Even without the high tech connection, this guide is a worthwhile improvement on the second edition. The number of species covered has increased by about 45% to 715, and the names of plants have been updated to reflect current understanding. The length of the book has increased from 256 to 451 pages. Readers of the previous editions will be saddened by the reminder that one author, Norman C. Roberts, is deceased. His work of over 60 years in collecting and observing nature in Baja has formed the basis of the new edition. His daughter provides a touching insight into the personal side of plant collecting for the field guide. The new edition is a tribute to the earlier work.
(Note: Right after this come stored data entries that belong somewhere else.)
Lemma flow_nodes_writes (w : world) :
  faults w = ∅ ->
  exists ws w',
    (let* present := path_exists flow_nodes_path in
     when present
       (let* content := read_file flow_nodes_path in
        let fixed_content := fix_flow_nodes content in
        when (differs fixed_content content)
          (write_file flow_nodes_path fixed_content >> print (Fixed flow_nodes_path))))
      w = Ret tt w'
    /\ faults w' = ∅
    /\ wrote_changes [flow_nodes_path] w w' ws.
Proof.
  intros Hok. destruct (files w !! flow_nodes_path) as [content|] eqn:H.
  - unfold bind at 1. rewrite (path_exists_present _ _ _ H). cbn [when].
    unfold bind at 1. rewrite (read_file_present _ _ _ H). cbn zeta.
    destruct (decide (fix_flow_nodes content = content)) as [Hsame|Hnew].
    + rewrite Hsame, differs_same. exists [], w.
      split; [reflexivity|]. split; [assumption | apply wrote_changes_none].
    + rewrite differs_true by assumption. cbn [when]. unfold bind.
      rewrite TsFacts.write_file_sound by (rewrite Hok; apply lookup_empty).
      eexists _, _. split; [reflexivity|]. split; [exact Hok|].
      now apply (wrote_changes_one _ content).
  - unfold bind. rewrite (path_exists_missing _ _ H). exists [], w.
    split; [reflexivity|]. split; [assumption | apply wrote_changes_none].
Qed.

End BuildWrites.

(** ** Writes that change the file *)

(** X25: [final-build-fixes.py] writes no file back as it was.  With no failing
    write it returns; every write of the run is to one of its three files,
    puts there a text that differs from the text the file held when the run
    started, and is reported by a line "Fixed ... p"; nothing else is
    printed between the banner and the two closing lines. *)
Theorem X25_build_run_writes_only_changes (w : world) :
  faults w = ∅ ->
  exists ws w',
    BuildFixes.main w = Ret tt w'
    /\ writes w' = writes w ++ ws
    /\ console w' = console w ++ [Start] ++ reports ws ++ [Completed; NextStep]
    /\ Forall (fun pw => In (fst pw) build_targets
                         /\ exists old, files w !! fst pw = Some old /\ snd pw <> old) ws.
Proof.
  intros Hok. unfold BuildFixes.main. unfold bind at 1, print at 1.
  assert (Hnd : List.NoDup files_to_fix_const).
  { apply NoDup_ListNoDup. refine (bool_decide_unpack _ _). vm_compute. exact I. }
  destruct (BuildWrites.for_each_writes files_to_fix_const Hnd (say [Start] w) Hok)
    as (ws1 & w1 & E1 & Hok1 & H1).
  unfold bind at 1. rewrite E1.
  destruct (BuildWrites.flow_nodes_writes w1 Hok1) as (ws2 & w2 & E2 & Hok2 & H2).
  unfold bind at 1. cbn zeta in E2 |- *. rewrite E2.
  assert (H : wrote_changes build_targets (say [Start] w) w2 (ws1 ++ ws2)).
  { apply (wrote_changes_app files_to_fix_const [flow_nodes_path] _ w1 w2);
      try assumption.
    intros p Hp [<-|[]]. revert Hp. vm_compute. intros Hp.
    repeat (destruct Hp as [Hp|Hp]; [discriminate Hp|]). exact Hp. }
  destruct H as (Hw & Hc & Hf & _). cbn [say writes console files] in Hw, Hc, Hf.
  exists (ws1 ++ ws2). eexists. split; [reflexivity|].
  cbn [say writes console]. rewrite Hw, Hc, <- !app_assoc.
  repeat split. exact Hf.
Qed.

(** X25: on a [lab.ts] with a counter to free and a [flow-nodes.ts] to repair. *)
Lemma X25_build_run_writes_only_changes_witness :
  exists ws w',
    BuildFixes.main Examples.build_world = Ret tt w'
    /\ writes w' = writes Examples.build_world ++ ws
    /\ console w'
       = console Examples.build_world ++ [Start] ++ reports ws ++ [Completed; NextStep]
    /\ Forall (fun pw => In (fst pw) build_targets
                         /\ exists old, files Examples.build_world !! fst pw = Some old
                                        /\ snd pw <> old) ws.
Proof. apply (X25_build_run_writes_only_changes Examples.build_world). reflexivity. Defined.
Although titled a field guide, this book is much more than the guides commonly available with a single photograph and a plant-by-plant description. The authors include extensive introductory sections devoted to climate, geology, phytogeography, endemism, native and invasive species, and conservation. Nonvascular plants are covered very briefly, followed by spore-bearing plants, seed-bearing plants and the major focus, flowering plants (basal dicots, monocots and eudicots). The glossary, references, and especially useful line drawings of plant parts, including a section devoted to special structures of cacti, are clearly laid out and accurate. Each entry includes flowering times and describes the habitats where the species is likely to be seen. The distribution information used in the field guide was culled from herbarium specimens (roughly 75,000 of them) housed in the six herbaria of the Baja California Botanical Consortium. Botanical names used in the text are based on the Jepson Manual and Flora of North America.

Balancing the needs for precise technical terms to describe plants and for language accessible to a general reader can be a daunting task. The authors of the Baja California Plant Field Guide accomplish this task admirably. Descriptions are clear, and they include suggestions for distinguishing among similar species. The book is organized by plant family, allowing for easy comparison of similar genera within a family, then alphabetically within family and genus. I found the index to be accurate and complete (given that I did not complete an exhaustive proofreading task for this review) and is organized in the manner I prefer, with common and scientific names of species listed in a single index.

A technical note for visiting the website: browsing thumbnail photos is only available with searches using both genus and species names. Searching by genus alone provides a list of species. The names from this list can then be used to search thumbnail photographs of the species before selecting one to enlarge. Although the search can take a bit of time, the access to this number of photographs is certainly worth the investment of those nanoseconds.

The audience for this field guide includes anyone visiting or living in Baja California and the desert Southwest. About 30% of the species treated are endemic to Baja, with 50% also found in southern California. Although you might find a species not included in the field guide, the discussions of plant families provides an introduction to the diversity of the area. The treatments of cacti and succulents would be valued contributions, even if they were presented separately from the guide as a whole. Those for whom visiting Baja is only a bucket list item could also find the thorough background information concerning ethnobotany and ecology and general natural history a delightful armchair excursion. Plant enthusiasts with interest in desert plants will certainly find the text useful. This field guide could be an excellent addition to a course in field biology in Baja or other dry regions of the South-western United States.